La Tate Modern de Londres consacre à l'artiste britannique Damien Hirst, "enfant chéri" du marché de l'art, sa première grande rétrospective dans un musée, pendant la période phare des jeux Olympiques, au moment même où sa cote montre des signes de faiblesse.
Plus de 70 oeuvres de l'artiste sont exposées du 4 avril au 9 septembre, dont le célèbre requin dans du formol (The Physical Impossiblity of Death in the Mind of Someone Living), plusieurs tableaux de sa série "Spot paintings", qui alignent dans un ordre impeccable des ronds de couleur, une impressionnante rangée d'armoires à pharmacie et des gélules de médicament.
"Le visiteur qui ne connaît pas son travail sera peut-être surpris par certaines oeuvres", admet la commissaire de l'exposition Ann Gallagher.
"Le sujet de son oeuvre, c'est la vie et la réalité, et au terme de la vie vient la mort", explique-t-elle. "Il est très intéressé par les systèmes de valeurs auxquels nous avons recours dans cette brève période qu'est notre vie: la science, la religion, l'art, la richesse".
Vie et mort sont à l'état brut dans "Un millier d'années" (A Thousand Years"), une vitrine où des millions de mouches volent à côté d'un crâne de vache ensanglanté.
Plus poétique, les papillons qui évoluent autour de pots de fleurs dans une ambiance de serre montrent la fragilité de l'existence.
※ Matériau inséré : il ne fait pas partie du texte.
(* ===== verification/Android.v ===== *)
(** The Android engine (mobile/android/rust/src/engine.rs): the hop list, what a session
    reports before the VPN exists, its two phases, and the bridge between the
    [VpnService] descriptor and the tunnel as a transition system. *)
From Stdlib Require Import Strings.String.
From S2P Require Import Prelude Calls Net Text Core Mpsc ClientConfig Chain Engine Tun.
From S2P Require Session.

(** A value of [serde_json]; an object is the list of the fields the code gives it. *)
Inductive Json :=
  | JNull
  | JBool (b : bool)
  | JNum (n : Z)
  | JStr (s : string)
  | JArr (l : list Json)
  | JObj (fields : list (string * Json)).
Definition j_opt (o : option string) : Json := match o with Some s => JStr s | None => JNull end.

Definition ANDROID_PEER_REFRESH_SECS : Z := 5.

(** An explicit chain of at least two known hops, or the active server. *)
Definition hops_of (cfg : ClientConfig) : Result (list ServerEntry) :=
  let h := resolve_hops (chain cfg) (servers cfg) in
  if (2 <=? length (chain cfg))%nat && (2 <=? length h)%nat then Ok h
  else s ← active_server cfg; Ok [s].

Definition netcfg_json (w : Welcome) (mode : SessionMode) : Json :=
  JObj [("mode", JStr (show_mode mode));
        ("assigned_ip", JStr (show_ip (V4 (assigned_ip w))));
        ("prefix_len", JNum (prefix_len w));
        ("gateway", JStr (show_ip (V4 (gateway w))));
        ("mtu", JNum (mtu w));
        ("dns", JArr (map (fun d => JStr (show_ip (V4 d))) (dns w)))].

(** What follows a successful handshake: a packet session waits for the descriptor, a
    stream session runs the local proxy, without the peer LAN. *)
Inductive Next :=
  | AwaitFd (w : Welcome) (member : bool)
  | RunProxy (w : Welcome).

(** The end of the first phase: the address shown, the report for the caller, and what
    the session does next. *)
Record Phase1 := mkPhase1 {
  p1_shown : option Ipv4Addr;
  p1_report : result string Json;
  p1_next : Result Next;
}.
Definition failed (e : Error) : Phase1 := mkPhase1 None (Err (show_error e)) (Err e).
Definition established (cfg : ClientConfig) (w : Welcome) : Phase1 :=
  mkPhase1 (Some (assigned_ip w)) (Ok (netcfg_json w (cc_mode cfg)))
    (Ok match cc_mode cfg with
        | GlobalProxy | Vpn => AwaitFd w (is_member cfg)
        | HttpProxy | SystemProxy => RunProxy w
        end).

Section Run.
Context `{World} `{Base64}.
Context (debug : Frame -> string).

(** [run] up to the end of its first phase. *)
Definition android_run (cfg : ClientConfig) : eff trace Error Phase1 :=
  match hops_of cfg with
  | Err e => mret (failed e)
  | Ok hops =>
    r ← try_eff (connect_chain debug hops (cc_mode cfg) (cc_requested_ip cfg) (cc_client_name cfg));
    mret match r with Err e => failed e | Ok (w, _) => established cfg w end
  end.
End Run.

(** ** The descriptor *)

(** [fcntl] twice: the flags it has, then those with [O_NONBLOCK]. *)
Definition O_NONBLOCK : Z := 2048.
Definition set_nonblocking (get : result IoError Z) (set : Z -> result IoError unit) : result IoError unit :=
  flags ← get; set (Z.lor flags O_NONBLOCK).
Definition tun_read (l : list (attempt bytes)) : option (Result bytes) := retry l.
Definition tun_write (pkt : bytes) (kernel : bytes -> list (attempt Z)) : option (Result Z) := retry (kernel pkt).
Definition read_len (w : Welcome) : Z := Z.max (mtu w) 2048.
(** The start of [fd_bridge]; a negative descriptor means that there is none. *)
Definition bridge_open (fd : Z) (get : result IoError Z) (set : Z -> result IoError unit)
    (async : result IoError unit) : Result unit :=
  if fd <? 0 then Err (Config "no VpnService fd provided for packet mode")
  else map_err Io (set_nonblocking get set);; map_err Io async.
Lemma same_fd_refl s : same_fd s (lb_sessions s).
Proof. intros i x Hx. exists x. split_and!; auto. Qed.
Lemma same_fd_alter s f j :
  (forall x, an_fd (f x) = an_fd x /\ an_given (f x) = an_given x /\
     (an_phase (f x) = an_phase x \/ forall g, an_phase (f x) <> TBridging g)) ->
  same_fd s (alter f j (lb_sessions s)).
Proof.
  intros Hf i x' Hx'. apply lookup_alter_Some in Hx' as [(-> & x & Hx & ->)|[_ Hx]].
  - exists x. destruct (Hf x) as (? & ? & Hp). split_and!; try done. intros g Hg.
    destruct Hp as [Hp|Hp]; [rewrite Hp in Hg; by left|by destruct (Hp g)].
  - exists x'. split_and!; auto.
Qed.
Lemma same_fd_insert s j x x' :
  lb_sessions s !! j = Some x -> an_fd x' = an_fd x -> an_given x' = an_given x ->
  (forall g, an_phase x' = TBridging g -> an_fd x = Some g) -> same_fd s (<[j := x']> (lb_sessions s)).
Proof.
  intros Hx Hf Hg Hp i y Hy. apply lookup_insert_Some in Hy as [[<- <-]|[_ Hy]]; [exists x; split_and!; auto|].
  exists y. split_and!; auto.
Qed.
Lemma no_set_fd (calls : gmap nat Call) c k d i : in_hand k = None \/ (forall j, k <> SetFd j) ->
  (<[c := k]> calls) !! d = Some (SetFd i) -> calls !! d = Some (SetFd i).
Proof. intros Hk. rewrite lookup_insert_Some. intros [[_ ->]|[_ ?]]; [|done]. destruct Hk as [Hk|Hk]; [done|by destruct (Hk i)]. Qed.
Lemma delete_set_fd (calls : gmap nat Call) c d i :
  delete c calls !! d = Some (SetFd i) -> calls !! d = Some (SetFd i).
Proof. rewrite lookup_delete_Some. by intros [_ ?]. Qed.
#[local] Hint Resolve same_fd_refl delete_set_fd : fd.
#[local] Hint Extern 3 (lb_calls _ !! _ = Some (SetFd _)) =>
  eapply no_set_fd; [|eassumption]; (by left) || (by right) : fd.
Et l'armoire à pharmacie exposant cliniquement des dizaines de mégots de cigarettes semble rappeler que nous brûlons la vie par les deux bouts.
Quant à la richesse, et à sa vanité, quel meilleur exemple que le fameux crâne de platine serti de 8.601 diamants, exposé dans le vaste hall des machines de la Tate Modern dans une pièce noire, comme un bijou dans un écrin.
Est-ce de l'art? Après l'artiste britannique David Hockney, qui a critiqué le recours de Hirst à des armées d'assistants pour exécuter ses oeuvres, un ancien directeur de galerie, Julian Spalding, jette un pavé dans la mare avec son livre "Con Art : Pourquoi vous devriez vendre vos Damien Hirst tant qu'il est encore temps".
L'auteur, adversaire déclaré du "conceptual art", juge que la "bulle est en train d'exploser comme celle autour des subprimes" dans le secteur financier.
Le professeur d'art de Hirst, Michael Craig-Martin, reconnaît "l'instinct de Hirst pour les relations publiques" mais défend la génération des "Young British Artist", nés dans la foulée de l'exposition-choc de 1988, la "Freeze", sur les docks de Londres.
"C'était frais, excitant, cela annonçait l'arrivée d'une nouvelle génération prête à s'imposer sans attendre un carton d'invitation", explique-t-il dans le journal The Independent.
Les "Young British Artists" ont décollé sur le marché de l'art dans les années 2000. Mi-septembre 2008, Damien Hirst vendait d'un coup chez Sotheby's plus de 220 oeuvres --dont un emblématique "Veau d'or"-- pour 200 millions de dollars alors que la banque américaine Lehman Brothers venait de faire faillite.
En rachetant ses propres oeuvres, Hirst contribue à faire monter sa cote, font valoir ses critiques.
De fait, le crâne "For the love of God" ("Pour l'amour de Dieu") a été acheté par un consortium dont fait partie Damien Hirst lui-même.
Selon la société Artprice, sa cote a faibli en 2009 et 2010, et il a été relégué à la 98ème place du classement des artistes mondiaux. L'hebdomadaire The Economist cite pour sa part la société artnet, selon laquelle Hirst se situerait loin derrière Gerhard Richter (récemment exposé par la Tate Modern) ou le Chinois Zeng Fanzhi.
Art ou marché? Ann Gallagher fait confiance aux visiteurs pour juger par eux-mêmes "plutôt que de prêter foi aux rumeurs et aux ragots".